Posted on 28 March 2022 by Neel Roberts

The heat is on; or should I say the light is off? No matter where in the world you live pressure is mounting to preserve “natural dark skies” like the pre-industrial age of the 1800s. If you look at the light pollution map https://www.cleardarksky.com/maps/lp/large_light_pollution_map.html the good news is most of the world still has a “organic” dark sky whereas there’s no artificial lighting to speak of. The oceans are the best examples which cover over 70% of the Earth. Most of Africa, Australia, Greenland, and all of Antarctica are land examples whether habitable or not. The bad news is the highly populated areas have lost the bulk of their evening sky like most of Europe, India, and the Eastern United States. So well under 10% is a missed cause mainly because of poor artificial lighting regulations.

The International Dark-Sky Association based in Tucson, Arizona https://www.darksky.org has a mission since 1988 to lead a movement to protect the night from light pollution. If you check out their website, they’ve made significant strides. With over 1,000 dark sky certified lighting fixtures, 170 designated dark sky areas consisting of over 110,000 kms and with over 500 volunteer activists in over 49 countries, they’re making a difference. One of the best documentaries I’ve seen on the affects of artificial lighting is the 2011 “The City Dark” made by PBS https://www.pbs.org/pov/watch/citydark/

The last week of April 22nd to 30th is “International Dark Sky Week” https://idsw.darksky.org dedicated to raising awareness about the movement. Many observatories that opened near cities in the last century have been encroached by the growing urban illumination due to lack of preventative measures. While it’s never too late to reverse course, usually decision makers are apathetic. Bon Accord, Alberta just outside of Edmonton is a great example of pro-active leadership https://www.darksky.org/our-work/conservation/idsp/communities/bon-accord-canada/. “The town wants to permanently affirm its commitment to preserving the night sky for generations of children and stargazers to come” according to officials, so if they can do it, what’s stopping you? Us People are the Power. “The Best Is Yet To Come!”

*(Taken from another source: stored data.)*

Lemma create_stocks_failure_leaves_list_consumed_witness :
  Seller.create_stocks
    ([Scenario.text_record "A" "7" "1"]
       ++ Scenario.text_record "B" "" "1" :: [Scenario.text_record "C" "2" "1"])
    0%nat Scenario.shop
  = (Raise ValueError,
     set_heap (<[0%nat := filter (fun c => c ∉ codes [Scenario.text_record "A" "7" "1"])
                            Scenario.abc]> (heap Scenario.shop)) Scenario.shop).
Proof.
  apply (create_stocks_failure_leaves_list_consumed
           [Scenario.text_record "A" "7" "1"] [Scenario.text_record "C" "2" "1"]
           (Scenario.text_record "B" "" "1") Scenario.abc 0%nat Scenario.shop "wh"
           ValueError).
  - compute_done.
  - reflexivity.
  - intros watch Hw _. rewrite elem_of_cons, elem_of_nil in Hw.
    destruct Hw as [->|[]]. by exists 7%Z.
  - vm_compute. right. left.
  - unfold codes. simpl. intros Hc.
    apply elem_of_cons in Hc as [[=]|Hc]. by apply elem_of_nil in Hc.
  - reflexivity.
Defined.

(** ** More on the quantity *)

Lemma str_of_int_not_gt10 (z : Z) : String.eqb (py_str (PInt z)) ">10" = false.
Proof.
  apply String.eqb_neq. simpl. intros Heq.
  pose proof (NilEmpty.isi (Z.to_int z)) as Hisi.
  rewrite Heq in Hisi.
  change (NilEmpty.int_of_string ">10") with (@None Decimal.signed_int) in Hisi.
  discriminate.
Qed.

Lemma str_of_int_is_1 (z : Z) : String.eqb (py_str (PInt z)) "1" = (z =? 1)%Z.
Proof.
  destruct (Z.eqb_spec z 1) as [->|Hne]; [reflexivity|].
  apply String.eqb_neq. simpl. intros Heq. apply Hne.
  apply DecimalZ.to_int_inj.
  pose proof (NilEmpty.isi (Z.to_int z)) as Hisi.
  rewrite Heq in Hisi.
  change (NilEmpty.int_of_string "1") with (Some (Z.to_int 1)) in Hisi.
  by injection Hisi as <-.
Qed.

(** X9: quantities that are not text.  For a cell that holds the whole
    number [z], the stock is 0 when [z] is 1 and [z] itself otherwise (so a
    numeric 1 is zeroed like the text ["1"]); for a record without the
    quantity key the normalization raises [TypeError]. *)
Theorem stock_of_number_or_missing :
  forall (watch : watch),
    (forall z, Kolichestvo watch = PInt z ->
               Seller.stock_of watch = Ret (if (z =? 1)%Z then 0%Z else z))
    /\ (Kolichestvo watch = PNone -> Seller.stock_of watch = Raise TypeError).
Proof.
  intros watch. split.
  - intros z Hq. unfold Seller.stock_of. rewrite Hq.
    rewrite str_of_int_not_gt10, str_of_int_is_1.
    by destruct (z =? 1)%Z.
  - intros Hq. unfold Seller.stock_of. by rewrite Hq.
Qed.

Lemma stock_of_number_or_missing_witness :
  Seller.stock_of {| Kod := PInt 48852; Kolichestvo := PInt 12; Tsena := PNone |}
  = Ret 12%Z
  /\ Seller.stock_of {| Kod := PInt 48852; Kolichestvo := PNone; Tsena := PNone |}
     = Raise TypeError.
Proof.
  destruct (stock_of_number_or_missing
              {| Kod := PInt 48852; Kolichestvo := PInt 12; Tsena := PNone |})
    as [Hint _].
  destruct (stock_of_number_or_missing
              {| Kod := PInt 48852; Kolichestvo := PNone; Tsena := PNone |})
    as [_ Hnone].
  split; [exact (Hint 12%Z eq_refl) | exact (Hnone eq_refl)].
Defined.
(* ===== verification/Prelude.v ===== *)
(** * ABP_ML: a verification development of the diabetes-prediction screen

    The repository [vini-fritzen/ABP_ML] is one React Native screen,
    [src/src/app/index.tsx] (component [HomeScreen]).  It keeps nine form
    fields in a react-hook-form store ([useForm], lines 7-19) and
    validates them with per-field [rules] (lines 62-238).  A press of
    "Enviar" (line 240, [handleSubmit(onSubmit)]) builds a request object
    ([onSubmit], lines 22-37):
    - the body-mass index [weight / (height*height)], computed with
      [parseFloat];
    - the other numeric fields, converted with [parseFloat] and [parseInt].
    The object is serialised with [JSON.stringify] (line 44) and POSTed to
    [/predict].  A 2xx answer is parsed with [response.json()] (line 48),
    its [message] is stored with [setMessage] (line 49), and
    [{message && <Text>{message}</Text>}] renders it (lines 243-245).

    ** Files, in dependency order, and what they model

    - [Prelude] (this file) holds the pieces every component shares:
      - the scope [abp_scope] with the notation [⟦s⟧] for the characters
        of a string;
      - the tactics [inv] and [bool_to_prop], and the hint database [abp];
      - [span], the longest prefix of characters of a class, with its
        lemmas;
      - [decimal_value], the value of a digit string.
    - [JsNumber] ([Module Number]): JavaScript numbers as binary64 values.
      It uses the Standard Library's executable [SpecFloat] at [prec = 53]
      and [emax = 1024].  It has [*], [/], unary minus, the correctly
      rounded conversion of [m × 10^-k] ([of_decimal]) and of integers,
      truthiness and finiteness.  Every operation is proved to return a
      canonical double ([is_valid]).
    - [NumberFormat] ([Module NumberFormat]): [Number::toString] (ECMA-262
      6.1.6.1.20).  Step 5 takes the shortest candidate that rounds back:
      [search] tries [k = 1 .. 17] digits, [pick] takes the floor or the
      ceiling (closest, ties to even).  Steps 6-10 are the layout
      ([format]).  Two facts are proved here:
      - an exact value rounds to itself;
      - the digits chosen always denote the number ([shortest_spec]).
    - [Pattern] ([Modules Regex] and [JsRegExp]): the regular expression
      [/^[0-9]+([,.][0-9]+)?$/] of the numeric fields' [rules.pattern].
      It has an AST, an inductive matching relation, and a
      Brzozowski-derivative matcher proved sound and complete.  It also has
      [RegExp.prototype.test] with anchors, and a one-pass scanner
      ([numeric_shape]) for the pattern's language.
    - [JsParse] ([Module NumberParsing]): [parseFloat] and [parseInt]
      (radix omitted) as the ECMAScript algorithms, and what they read
      from strings of the pattern.
    - [NumberRoundtrip]: [parseFloat (Number::toString x) = x] for every
      double but [-0], one lemma per layout of steps 6-10.
    - [Json] ([Module Json]): JSON values, and [JSON.stringify] to text
      (QuoteJSONString, [Number::toString], [null] for non-finite
      numbers).  [JSON.parse] of text is a fuel-driven recursive-descent
      parser.  The round trip is proved by nested induction on values
      ([json_ind']).
    - [JsonFuel]: the parser never runs out of fuel.  The readers take
      [exhausted], what a reader answers when its fuel is spent.  With any
      fuel above twice the length of the text, and any [exhausted], the
      reading is [JSON_parse]'s ([parse_text]).
    - [JsonCodec]: the contract [JsonText] between the screen and the JSON
      layer: [decode (encode j) = Some j] for encodable [j].  Its instance
      [ecma_json] is [JSON.stringify]/[JSON.parse], discharged by the
      round trip of [Json].
    - [Form] ([Module Form]): the nine fields ([FieldName], with
      [Countable]), [defaultValues], the widgets (the [Picker] items and
      the [TextInput]s), the [rules] table and the error texts.  It also
      has react-hook-form's [required] and [pattern] validation and the
      [errors] map (a [gmap]).
    - [Request] ([Module Request]): [onSubmit]'s pure part, lines 24-44.
      It covers the request record, [compute_bmi], its JSON value
      [request_json], and the body text [request_body].
    - [Screen] ([Module Screen]): the screen as a state machine.
      - The state [ScreenState] holds the values, react-hook-form's
        [errors] and [isSubmitted], [message], the requests in flight,
        the requests sent and the [console.error] log.
      - The events are a field change ([on_change]), a press ([on_press])
        and the settlement of one request in flight ([on_settle]).  A
        settlement is a network error or a response with a status and a
        body text.  As in react-hook-form, an invalid press sets
        [isSubmitted] at once, a valid one only when its [onSubmit] has
        returned, that is at the settlement of its request.
      - [step] and [run] execute events, and [reachable] is defined by rule
        induction.
      - [render_message] models lines 243-245.
      The settlement and the theorems about it are proved against
      [JsonText], for any JSON layer that meets it.
    - [ScreenSpec] ([Module ScreenSpec]): the spec's controller (its
      sections 4.1 and 5) as a step relation [a_step] on [AState]: values,
      result message, outstanding requests as a [gmap] by token, count of
      logged failures; [submit] sends exactly when every field is valid by
      [Form.spec_valid].  [abs] maps a screen state to it.

    ** The theorems (claim ids C1-C29 in the doc comments)

    - What is sent (C1-C4, C23, [Screen]):
      - every POST body comes from a form that passed every rule;
      - the categorical fields take only the pickers' values;
      - a valid press sends one request with a fresh id;
      - an invalid press sends nothing and stores the errors;
      - every body sent reads back through [JSON.parse] as exactly the
        request (C23).
    - The errors shown (C5, C6, C28):
      - every error stored is the current verdict of the rules on its
        field, and none is stored before a submit failed or completed
        (C5, by rule induction with the record [inv]);
      - edits made while the first request is in flight are never
        validated: after its settlement a failing field can show no
        error (C6);
      - a text shown under a field is the right message for a field that
        now fails its rules (C28).
    - Settlement and message (C7-C11, C21, C22, C27):
      - the complete behaviour of a settlement ([settle_spec]);
      - a non-2xx status keeps the message;
      - the spec's example: [{"message":"Low risk"}] is displayed as
        [Low risk];
      - a missing [message] member clears the text;
      - the requests in flight can settle in any order with any outcomes;
      - a [message] of [0] or an object cannot be rendered (C21, C22);
      - the continuation of a request runs at most once (C27).
    - Refinement and ordering (C25, C26, [ScreenSpec]):
      - from every reachable state, the runs of the screen are exactly
        the runs of the spec's controller between abstractions;
      - after any interleaving, the message is that of the last arrival
        that delivered one (last write wins by arrival order).
    - The request's numbers (C12-C15, [Request]):
      - a zero height sends [null];
      - a comma separator drops the fraction;
      - the BMI of a valid form is never negative;
      - the fields read from validated numerals.
    - Validation (C16-C19, C29, [Form] and [Pattern]):
      - an empty field fails [required];
      - a letter fails [pattern];
      - the language of the pattern;
      - [test] against the matching relation;
      - the rules table refines the spec's [validate()]: a field has no
        error exactly when it is valid by the spec's section 4.1, and the
        form is submittable exactly when all nine are (C29).
    - JSON text (C20, C24, [Json], [JsonFuel]):
      - [JSON.parse (JSON.stringify j) = j] for every value whose numbers
        are finite and not [-0];
      - [JSON.parse] terminates: its readers never run out of fuel (C24).

    ** Bounds and fuel

    - Numbers are [SpecFloat] values, never [Z] or [Q]: overflow to
      infinity, underflow to zero and rounding are the kernel's
      computation.
    - [Z_digits] runs on fuel [log2 n + 1].  A number below [2^f] has at
      most [f] decimal digits, so the fuel is enough ([Z_digits_spec]).
    - [search] runs on fuel 17.  Its result is never trusted: it is
      checked by rounding back.  If no candidate is found, the exact
      expansion of the double is used, and it is proved exact.
    - [JSON_parse] gives [parse_value] fuel [2 × length + 1].  A reader of
      a value calls readers of elements or members on a shorter text, and
      those call value readers on a text no longer than theirs and
      themselves on a shorter one, so two units per character are enough:
      no reader is ever exhausted (C24).
    - Recursion elsewhere is structural.

    ** Not modelled, and why

    - The styles (lines 250-289) are presentation only.
    - The prediction server is outside the repository; its answers are
      the inputs of the settlement events.
    - Strings are Latin-1 code units, not UTF-16.  The fields and the
      pickers use ASCII, the error texts and labels Latin-1.  A JSON
      [\u] escape beyond [ÿ] is refused by the model's parser.
    - The static JSX (title and labels) renders nothing that depends on
      state.  The error texts are [Form.error_display].
    - ECMA-262 lets [parseFloat] approximate beyond 20 significant digits;
      the model rounds exactly.
    - [Number::toString] is proved to denote the number, but not to be the
      shortest such decimal.
    - The unmount of the screen (spec section 5): React drops the state
      and the pending [onSubmit] continuations run with [setMessage] a
      no-op.  The code has nothing of its own there beyond lines 47-55,
      which [Screen.on_settle] models.

    ** Plan of later work

    - Prove that [Number::toString] chooses the shortest digit string.
      This needs a lower bound on the spacing of the doubles and the
      monotonicity of the rounding of [of_decimal].
    - Prove that [JSON.stringify] writes no raw control character, so the
      body is valid JSON text and not only text that [JSON_parse] reads. *)

From Stdlib Require Import String Ascii List ZArith Lia Bool.
Import ListNotations.

Declare Scope abp_scope.
Delimit Scope abp_scope with abp.
Open Scope abp_scope.
Local Open Scope Z_scope.

(** [⟦ s ⟧] is the list of characters of a string literal: the scanners of
    the development work on [list ascii]. *)
Notation "⟦ s ⟧" := (list_ascii_of_string s%string) (at level 0, format "⟦ s ⟧") : abp_scope.

Create HintDb abp discriminated.
Create Rewrite HintDb abp.

Ltac inv H := inversion H; subst; clear H.

(** Turn boolean conjunctions, disjunctions and equality tests of the
    hypotheses and the goal into propositions. *)
Ltac bool_to_prop :=
  repeat match goal with
  | H : (_ && _)%bool = true |- _ => apply andb_true_iff in H as [? ?]
  | H : (_ || _)%bool = false |- _ => apply orb_false_iff in H as [? ?]
  | H : negb _ = true |- _ => apply negb_true_iff in H
  | H : negb _ = false |- _ => apply negb_false_iff in H
  | H : Ascii.eqb _ _ = true |- _ => apply Ascii.eqb_eq in H; subst
  | H : (_ <=? _)%N = true |- _ => apply N.leb_le in H
  | H : (_ <=? _)%N = false |- _ => apply N.leb_gt in H
  | |- (_ && _)%bool = true => apply andb_true_iff; split
  end.

(** ** Options *)

Definition is_some {A} (o : option A) : bool := match o with Some _ => true | None => false end.

(** ** Characters *)

Definition code (c : ascii) : N := N_of_ascii c.

(** [0-9]: the ASCII decimal digits. *)
Definition is_digit (c : ascii) : bool := (48 <=? code c)%N && (code c <=? 57)%N.

(** The value of a digit. *)
Definition digit_value (c : ascii) : Z := Z.of_N (code c) - 48.

(** The longest prefix of [l] in the class [p], and the rest. *)
Fixpoint span (p : ascii -> bool) (l : list ascii) : list ascii * list ascii :=
  match l with
  | [] => ([], [])
  | c :: l' => if p c then let '(a, b) := span p l' in (c :: a, b) else ([], l)
  end.

(** [stops p l]: [l] is empty or starts with a character outside [p]. *)
Definition stops (p : ascii -> bool) (l : list ascii) : bool :=
  match l with [] => true | c :: _ => negb (p c) end.

(** The value of a digit string. *)
Definition decimal_value (ds : list ascii) : Z :=
  fold_left (fun acc c => acc * 10 + digit_value c) ds 0.

(** ** Lemmas on characters *)

Lemma digit_eqb_nondigit c d :
  is_digit c = true -> is_digit d = false -> Ascii.eqb c d = false.
Proof. intros Hc Hd. destruct (Ascii.eqb_spec c d); congruence. Qed.

Lemma digit_value_range c : is_digit c = true -> 0 <= digit_value c <= 9.
Proof. unfold is_digit, digit_value. intros H. bool_to_prop. lia. Qed.

(** ** Longest prefix of a character class *)

Lemma span_app p l : fst (span p l) ++ snd (span p l) = l.
Proof.
  induction l as [|c l IH]; simpl; [reflexivity|].
  destruct (p c); [destruct (span p l) as [a b]; simpl in *; now rewrite IH | reflexivity].
Qed.

Lemma span_fst_all p l : forallb p (fst (span p l)) = true.
Proof.
  induction l as [|c l IH]; simpl; [reflexivity|].
  destruct (p c) eqn:E; [destruct (span p l) as [a b]; simpl in *; now rewrite E, IH | reflexivity].
Qed.

Lemma span_snd_stops p l : stops p (snd (span p l)) = true.
Proof.
  induction l as [|c l IH]; simpl; [reflexivity|].
  destruct (p c) eqn:E; [destruct (span p l); exact IH | simpl; now rewrite E].
Qed.

(** The split is determined by the two facts above. *)
Lemma span_of_app p a b :
  forallb p a = true -> stops p b = true -> span p (a ++ b) = (a, b).
Proof.
  induction a as [|c a IH]; simpl; intros Ha Hb.
  - destruct b as [|c b]; simpl in *; [reflexivity|].
    apply negb_true_iff in Hb. now rewrite Hb.
  - apply andb_true_iff in Ha as [Hc Ha]. rewrite Hc, (IH Ha Hb). reflexivity.
Qed.

#[export] Hint Rewrite span_of_app using (reflexivity || assumption) : abp.

(** ** Value of a digit string *)

Lemma decimal_value_acc ds acc :
  fold_left (fun acc c => acc * 10 + digit_value c) ds acc
  = acc * 10 ^ Z.of_nat (length ds) + decimal_value ds.
Proof.
  unfold decimal_value. revert acc.
  induction ds as [|c ds IH]; intros acc; cbn [fold_left length]; [lia|].
  rewrite (IH (acc * 10 + digit_value c)), (IH (0 * 10 + digit_value c)).
  rewrite Nat2Z.inj_succ, Z.pow_succ_r by lia. lia.
Qed.

Lemma decimal_value_app a b :
  decimal_value (a ++ b) = decimal_value a * 10 ^ Z.of_nat (length b) + decimal_value b.
Proof. unfold decimal_value at 1. now rewrite fold_left_app, decimal_value_acc. Qed.

Lemma decimal_value_nonneg ds : forallb is_digit ds = true -> 0 <= decimal_value ds.
Proof.
  induction ds as [|c ds IH] using rev_ind; simpl; [unfold decimal_value; simpl; lia|].
  rewrite forallb_app. simpl. intros H. bool_to_prop.
  rewrite decimal_value_app. simpl.
  pose proof (digit_value_range c H0). specialize (IH H). unfold decimal_value at 2. simpl. lia.
Qed.

#[export] Hint Rewrite decimal_value_app : abp.
#[export] Hint Resolve decimal_value_nonneg digit_value_range : abp.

Sky watch for the next month:  Download this month’s sky free chart at http://whatsouttonight.com/Resources/Resources/2022AprWOTSkyChart.pdf

  1. Jupiter & Venues pre-dawn Conjunction- On Saturday April 30th look East at 05:00 am as this duo rises into the morning.
  2. Mercury & M45 at dusk- On Friday April 29th look NWW after dusk and watch this pair set into the night.
  3. Moon & 4 Planets before dawn- On Saturday April 23rd look SE at 04:00 am as the quarter Moon pulls up Saturn, Mars, Venus, and Jupiter into the morning.
  4. Lyrids Meteor Shower– also known as April shooting stars produced by dust particles left behind by comet C/1861 G1 Thatcher discovered in 1861 will peak dusk Friday April 22nd. Look NNE into the constellation of Lyra near Vega and you should be able to catch 10-20 meteors per hour on average with rare surges of up to 100 after the Moon sets around 5:00 am https://www.timeanddate.com/astronomy/meteor-shower/lyrids.html.  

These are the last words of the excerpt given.